What needs to be done —
Your task is to copy the lines of the data below from the line holding "(feedBytes d buf).2." through the line holding "Definition set_core (inF", inclusive, exactly and with nothing added.

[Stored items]
=== Begin Enclosure ===
Lemma feedBytes_inv d buf :
  0 <= limit d → asm_inv d →
  asm_inv (feedBytes d buf).1 ∧ limit (feedBytes d buf).1 = limit d
  ∧ Forall (λ p, accepts d p = true ∧ len p <= limit d) (feedBytes d buf).2.
Proof.
  revert d. induction buf as [|b buf IH]; intros d Hl Hinv; [done|]. simpl.
  destruct (feedByte_inv d b Hl Hinv) as (Hinv1 & Hl1 & Ha1 & Ho1).
  destruct (feedByte b d) as [d1 o1]. simpl in *.
  destruct (IH d1) as (Hinv2 & Hl2 & Ho2); [by rewrite Hl1|done|].
  destruct (feedBytes d1 buf) as [d2 o2]. simpl in *.
  rewrite Hl1, Ha1 in *. split_and!; [done..|]. by apply Forall_app.
Qed.

End frames.
End Hdlc.

(** * [backbone.HDLCDecoder] *)
Module Backbone.
Import Hdlc.
Local Open Scope go_scope.

(** [onPacket] records whether a callback is set; the frames it receives are the
    outputs of the methods. *)
Record HDLCDecoder := mkHDLCDecoder {
  mtu : Z;
  inFrame : bool;
  escape : bool;
  data : bytes;
  maxFrame : Z;
  onPacket : bool
}.

Definition NewHDLCDecoder (mtu : Z) (onPacket : bool) : HDLCDecoder :=
  let maxFrame := mtu in
  let maxFrame := if maxFrame <? 256 then 2048 else maxFrame in
  mkHDLCDecoder mtu false false [] maxFrame onPacket.

Definition set_core (inF esc : bool) (l : bytes) (d : HDLCDecoder) : HDLCDecoder :=
  mkHDLCDecoder (mtu d) inF esc l (maxFrame d) (onPacket d).

Definition headerMinSize : Z := 19.

Definition emit (d : HDLCDecoder) : HDLCDecoder * list bytes :=
  let cleared := set_core (inFrame d) (escape d) [] d in
  if negb (onPacket d) || (len (data d) =? 0) then (cleared, [])
  else if (len (data d) <=? headerMinSize) || ((0 <? mtu d) && (mtu d <? len (data d)))
  then (cleared, [])
  else (cleared, [data d]).

Definition feedByte (b : byte) (d : HDLCDecoder) : HDLCDecoder * list bytes :=
  if decide (b = hdlcFlag) then
    let '(d, o) := if inFrame d && (0 <? len (data d)) then emit d else (d, []) in
    (set_core (negb (inFrame d)) false (data d) d, o)
  else if negb (inFrame d) then (d, [])
  else if decide (b = hdlcEsc) then (set_core (inFrame d) true (data d) d, [])
  else
    let '(b, d) := if escape d then (b ^^^ hdlcEscMask, set_core (inFrame d) false (data d) d)
                   else (b, d) in
    if maxFrame d <=? len (data d) then (set_core false false [] d, [])
    else (set_core (inFrame d) (escape d) (data d ++ [b]) d, []).

Definition appendRun (run : bytes) (d : HDLCDecoder) : HDLCDecoder :=
  let room := maxFrame d - len (data d) in
  if (room <=? 0) || (room <? len run) then set_core false false [] d
  else set_core (inFrame d) (escape d) (data d ++ run) d.

Definition Reset (d : HDLCDecoder) : HDLCDecoder := set_core false false [] d.

Definition accepted (d : HDLCDecoder) (l : bytes) : bool :=
  onPacket d && (headerMinSize <? len l) && negb ((0 <? mtu d) && (mtu d <? len l)).

#[global] Instance assembler : Assembler HDLCDecoder := {
  get d := Core (inFrame d) (escape d) (data d);
  put c d := set_core (Hdlc.inFrame c) (Hdlc.escape c) (Hdlc.data c) d;
  limit := maxFrame;
  accepts := accepted;
  afterFrame _ := false;
  Hdlc.feedByte := feedByte;
  Hdlc.appendRun := appendRun
}.

Definition Feed (d : HDLCDecoder) (buf : bytes) : option (HDLCDecoder * list bytes) :=
  Hdlc.feed d buf.

Lemma accepted_nil d : accepted d [] = false.
Proof. unfold accepted. change (headerMinSize <? len []) with false. by rewrite andb_false_r. Qed.

(** [emit] delivers what [accepted] says. *)
Lemma emit_accepted d :
  emit d = (set_core (inFrame d) (escape d) [] d, if accepted d (data d) then [data d] else []).
Proof.
  unfold emit, accepted, headerMinSize. destruct (onPacket d); simpl; [|done].
  destruct (len (data d) =? 0) eqn:H0; [apply Z.eqb_eq in H0; rewrite H0; done|].
  rewrite (Z.ltb_antisym (len _) 19). destruct (len (data d) <=? 19); simpl; [done|].
  by destruct (_ && _).
Qed.

#[global] Instance assembler_laws : AssemblerLaws HDLCDecoder.
Proof.
  split; try done.
  - by intros [].
  - by intros [].
  - apply accepted_nil.
  - intros d b Hin Hb. simpl in *. unfold feedByte. by rewrite decide_False, Hin.
  - intros d e [= Hin He Hl]. simpl. unfold feedByte. rewrite decide_True, Hin by done.
    simpl. unfold set_core. simpl. by rewrite Hl, Hin.
  - intros d e l [= Hin He Hl]. simpl. unfold feedByte. rewrite decide_True, Hin by done.
    rewrite emit_accepted, Hl. destruct l as [|b l].
    + rewrite accepted_nil. unfold set_core. simpl. by rewrite ?Hl, Hin.
    + rewrite (proj2 (Z.ltb_lt _ _)) by (rewrite len_cons; pose proof (len_nonneg l); lia).
      simpl. by rewrite Hin.
  - intros d e l [= Hin He Hl]. simpl. unfold feedByte.
    rewrite decide_False, decide_True, Hin, Hl by done. done.
  - intros d e l b [= Hin He Hl] H1 H2. simpl. unfold feedByte.
    rewrite !decide_False, Hin, He by done. simpl.
    destruct e; simpl; rewrite Hl; destruct (_ <=? _); simpl; by rewrite ?Hin, ?He.
  - intros d l run [= Hin He Hl] Hne. simpl. unfold appendRun. rewrite Hl.
    assert (Hrun : 0 < len run).
    { destruct run; [done|]. rewrite len_cons. pose proof (len_nonneg run). lia. }
    destruct (maxFrame d <? len l + len run) eqn:Ho; rewrite ?Z.ltb_lt, ?Z.ltb_ge in Ho.
    + replace (_ || _) with true; [done|]. symmetry. apply orb_true_iff.
      rewrite Z.ltb_lt. right. lia.
    + replace (_ || _) with false; [by rewrite Hin, He|]. symmetry. apply orb_false_iff.
      rewrite Z.leb_gt, Z.ltb_ge. lia.
Qed.

Lemma NewHDLCDecoder_ready mtu cb : ready (NewHDLCDecoder mtu cb).
Proof. by left. Qed.

Lemma NewHDLCDecoder_limit mtu cb :
  256 <= limit (NewHDLCDecoder mtu cb) ∧ mtu <= limit (NewHDLCDecoder mtu cb).
Proof. simpl. destruct (mtu <? 256) eqn:E; rewrite ?Z.ltb_lt, ?Z.ltb_ge in E; lia. Qed.

(** C31.  Framing round trip over a stream: packets longer than the 19-byte
    minimum and within the MTU, framed one after the other and cut into reads
    of any sizes, are delivered by [HDLCDecoder] unchanged, in order and once. *)
Theorem backbone_stream_roundtrip mtu ps chunks :
  Forall (λ p, headerMinSize < len p <= mtu) ps →
  concat chunks = concat (frameHDLC <$> ps) →
  ∃ d, feedAll (NewHDLCDecoder mtu true) chunks = Some (d, ps).
Proof.
  intros Hps Hc. rewrite feedAll_bytes, Hc.
  pose proof (NewHDLCDecoder_limit mtu true) as [Hl1 Hl2].
  destruct (feed_frames (NewHDLCDecoder mtu true) ps) as (d & -> & _).
  - apply NewHDLCDecoder_ready.
  - lia.
  - eapply Forall_weaken; [exact Hps|]. intros p Hp. simpl in Hp. lia.
  - exists d. do 2 f_equal. apply filter_id.
    eapply Forall_weaken; [exact Hps|]. intros p [Hp1 Hp2]. simpl. unfold accepted. simpl.
    rewrite (proj2 (Z.ltb_lt _ _) Hp1), (proj2 (Z.ltb_ge _ _) Hp2). by rewrite andb_false_r.
Qed.

(** The bulk path of [Feed] is an optimisation only: from every decoder
    state and for every way the stream is cut into reads, it terminates with
    the state and the deliveries of feeding the bytes one at a time. *)
Theorem Feed_is_bytewise (d : HDLCDecoder) buf chunks :
  Feed d buf = Some (feedBytes d buf)
  ∧ feedAll d chunks = Some (feedBytes d (concat chunks)).
Proof. split; [apply feed_bytes|apply feedAll_bytes]. Qed.

(** Memory and delivery bounds against an arbitrary peer: whatever bytes
    arrive, the assembly buffer stays within [maxFrame] and every delivered
    frame is longer than the header minimum and within the MTU. *)
Theorem backbone_bounded mtu stream :
  let '(d, out) := feedBytes (NewHDLCDecoder mtu true) stream in
  len (data d) <= Z.max mtu 2048
  ∧ Forall (λ p, headerMinSize < len p ∧ (0 < mtu → len p <= mtu)) out.
Proof.
  pose proof (NewHDLCDecoder_limit mtu true) as [Hl1 Hl2].
  destruct (feedBytes_inv (NewHDLCDecoder mtu true) stream) as ([Hd _] & Hl & Ho);
    [lia|split; simpl; [|done]; simpl in *; change (len []) with 0; lia|].
  destruct (feedBytes _ stream) as [d out]. cbn [fst snd] in *. simpl in Hd, Hl.
  split; [rewrite Hl in Hd; destruct (mtu <? 256); lia|].
  eapply Forall_weaken; [exact Ho|]. intros p [Hp _]. simpl in Hp. unfold accepted in Hp.
  simpl in Hp. apply andb_true_iff in Hp as [H1 H2]. apply Z.ltb_lt in H1. split; [done|].
  intros Hm. rewrite (proj2 (Z.ltb_lt _ _) Hm) in H2. simpl in H2.
  apply negb_true_iff, Z.ltb_ge in H2. done.
Qed.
=== End Enclosure ===
Output below —
  ∧ Forall (λ p, accepts d p = true ∧ len p <= limit d) (feedBytes d buf).2.
Proof.
  revert d. induction buf as [|b buf IH]; intros d Hl Hinv; [done|]. simpl.
  destruct (feedByte_inv d b Hl Hinv) as (Hinv1 & Hl1 & Ha1 & Ho1).
  destruct (feedByte b d) as [d1 o1]. simpl in *.
  destruct (IH d1) as (Hinv2 & Hl2 & Ho2); [by rewrite Hl1|done|].
  destruct (feedBytes d1 buf) as [d2 o2]. simpl in *.
  rewrite Hl1, Ha1 in *. split_and!; [done..|]. by apply Forall_app.
Qed.

End frames.
End Hdlc.

(** * [backbone.HDLCDecoder] *)
Module Backbone.
Import Hdlc.
Local Open Scope go_scope.

(** [onPacket] records whether a callback is set; the frames it receives are the
    outputs of the methods. *)
Record HDLCDecoder := mkHDLCDecoder {
  mtu : Z;
  inFrame : bool;
  escape : bool;
  data : bytes;
  maxFrame : Z;
  onPacket : bool
}.

Definition NewHDLCDecoder (mtu : Z) (onPacket : bool) : HDLCDecoder :=
  let maxFrame := mtu in
  let maxFrame := if maxFrame <? 256 then 2048 else maxFrame in
  mkHDLCDecoder mtu false false [] maxFrame onPacket.

Definition set_core (inF esc : bool) (l : bytes) (d : HDLCDecoder) : HDLCDecoder :=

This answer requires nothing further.